The cone over a projective variety I'm trying to prove that $I(C(Y))=I(Y)$, where $C(Y)=\pi^{-1}(Y)\cup \{(0,\ldots,0)\}$ the cone over $Y$ and $\pi:\mathbb A^{n+1}-\{0,\ldots,0\}\to \mathbb P^n$ the projection which sends the point with affine coordinates $(a_0,\ldots,a_n)$ to the point with homogeneous coordinates $(a_0,\ldots,a_n)$.
My attempt of solution
$I(C(Y))=I\bigg(\pi^{-1}(Y)\cup\{(0,\ldots,0)\}\bigg)=I\bigg(\pi^{-1}(Y)\bigg)\cap I\bigg(\{(0,\ldots,0)\}\bigg)=?$
The last term should be equal to $I(Y)$, but I don't know why.
I really need help.
Thanks a lot.
 A: Let $S=\Bbbk[x_0,\ldots,x_n]$. Note that a homogeneous polynomial vanishes on $\pi^{-1}(Y)$ if and only if it "vanishes" on $Y$, simply by the definition of "vanshing" for homogeneous polynomials on sets of projective coordinates. Thus, $I(C(Y))$ contains $I(Y)$ and it is contained in $S_+$. Let us show that $I(C(Y))\subseteq I(Y)$. Let $f\in I(C(Y))$. Then, $f=\sum_{d=0}^{r} f_d$ with all the $f_d$ homogeneous of degree $d$. Let $a\in C(Y)$, then $t a\in C(Y)$ for any $t\in\Bbbk^\times$. Hence,
$$0 = \sum_{d=0}^r f_d(t a) = \sum_{d=0}^r f_d(a) t^d $$
Assuming that your field is infinite, this means that the polynomial $\sum_{d=0}^r f_d(a)\cdot T^d\in \Bbbk[T]$ has too many zeros to not be the zero polynomial. In other words, $f_d(a)=0$ for all $d$, so $f_d\in I(C(Y))$. Hence, $f$ is a sum of elements of $I(Y)$, therefore $I(C(Y))\subseteq I(Y)$. 

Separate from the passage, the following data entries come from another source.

Lemma year_of_day doe n :
  0 <= doe < year_start (Z.of_nat n) -> (n <= 400)%nat ->
  exists y, 0 <= y < 400 /\ year_start y <= doe < year_start (y + 1).
Proof.
  induction n as [|n IH]; intros Hd Hn; [change (year_start (Z.of_nat 0)) with 0 in Hd; lia|].
  destruct (Z_lt_le_dec doe (year_start (Z.of_nat n))) as [|Hge]; [apply IH; lia|].
  exists (Z.of_nat n). split; [lia|]. rewrite Nat2Z.inj_succ in Hd. unfold Z.succ in Hd. lia.
Qed.

Lemma last_day_common y m : m <> 2 -> last_day y m = last_day 1 m.
Proof. intros H. unfold last_day. by destruct (Z.eqb_spec m 2). Qed.

Lemma last_day_february y : 28 <= last_day y 2.
Proof. unfold last_day. simpl. destruct (is_leap y); lia. Qed.

(** What the calendar of one era satisfies. *)
Lemma civil_of_doe_ok doe y m d :
  0 <= doe < 146097 -> civil_of_doe doe = (y, m, d) ->
  ymd_ok y m d = true /\ 0 <= y <= 400 /\ days_from_civil y m d + 719468 = doe /\
  (y = 400 -> m <= 2).
Proof.
  intros Hdoe. destruct (year_of_day doe 400) as (yoe & Hyoe & Hlo & Hhi); [done|lia|].
  pose proof (year_ok_spec yoe Hyoe) as Hy. unfold year_ok in Hy.
  rewrite !andb_true_iff, !Z.eqb_eq in Hy. destruct Hy as (((Hs & He) & Hlen) & H400).
  assert (year_start yoe = 365 * yoe + yoe / 4 - yoe / 100) as Hst by (unfold year_start; lia).
  assert (0 <= year_start yoe) by (rewrite Hst; Z.to_euclidean_division_equations; lia).
  assert (yoe_of_doe doe = yoe) as Hyo.
  { pose proof (yoe_of_doe_mono (year_start yoe) doe). pose proof (yoe_of_doe_mono doe (year_start (yoe + 1) - 1)). lia. }
  unfold civil_of_doe. rewrite Hyo, <-Hst. set (doy := doe - year_start yoe).
  assert (0 <= doy < 366) as Hdoy by (destruct (is_leap (yoe + 1)); lia).
  pose proof (doy_ok_spec doy Hdoy) as Hd. unfold doy_ok in Hd.
  destruct (month_day_of_doy doy) as [m0 d0]. rewrite !andb_true_iff in Hd.
  destruct Hd as (((((Hm1 & Hm2) & Hd1) & Hmd) & Hlast) & Hfeb).
  intros [= <- <- <-]. apply Z.leb_le in Hm1, Hm2, Hd1. apply Z.eqb_eq in Hmd.
  split_and!.
  - unfold ymd_ok. rewrite !andb_true_iff, !Z.leb_le. split_and!; [done..|].
    destruct (Z.eqb_spec doy 365) as [Heq|Hne].
    + apply Z.eqb_eq in Hfeb as ->. simpl. apply Z.leb_le in Hlast. unfold last_day. simpl.
      destruct (is_leap (yoe + 1)) eqn:?; lia.
    + apply Z.leb_le in Hlast. destruct (Z.eq_dec m0 2) as [->|Hm].
      * simpl. change (last_day 1 2) with 28 in Hlast. pose proof (last_day_february (yoe + 1)). lia.
      * rewrite last_day_common by done. lia.
  - destruct (m0 <=? 2); lia.
  - destruct (m0 <=? 2); lia.
  - unfold days_from_civil.
    replace (if m0 <=? 2 then (if m0 <=? 2 then yoe + 1 else yoe) - 1 else if m0 <=? 2 then yoe + 1 else yoe)
      with yoe by (destruct (m0 <=? 2); lia).
    rewrite (Z.mod_small yoe 400), (Z.div_small yoe 400) by lia. unfold doy in Hmd. lia.
  - destruct (Z.leb_spec m0 2); lia.
Qed.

Note that you get $(0,\ldots,0)$ for free because homogeneous polynomials vanish at the origin anyway.
A: I think it follows straight from the definitions:
$$I_p(V)=\{F:F(\lambda x)=0\forall[x]\in V\forall\lambda\neq 0\}$$
$$C(V)=\{(x):[x]\in V\}\cup\{0\}=\{(\lambda x):[x]\in V,\lambda\in\mathbb{k}\}$$
$$I_a(C(V))=\{F:F(\lambda x)=0\forall [x]\in V\forall\lambda\in\mathbb{k}\}$$
Only difference is the case $\lambda=0$. But notice how $I_p(V)$ is always homogeneous, which means the homogeneous parts of each $F\in I_p(V)$ must be in the ring too. This includes the constant terms. So the constant terms must be zero. Consequently, these polynomials vanish at $0$ as well.
Of course, the above is true provided the field is infinite.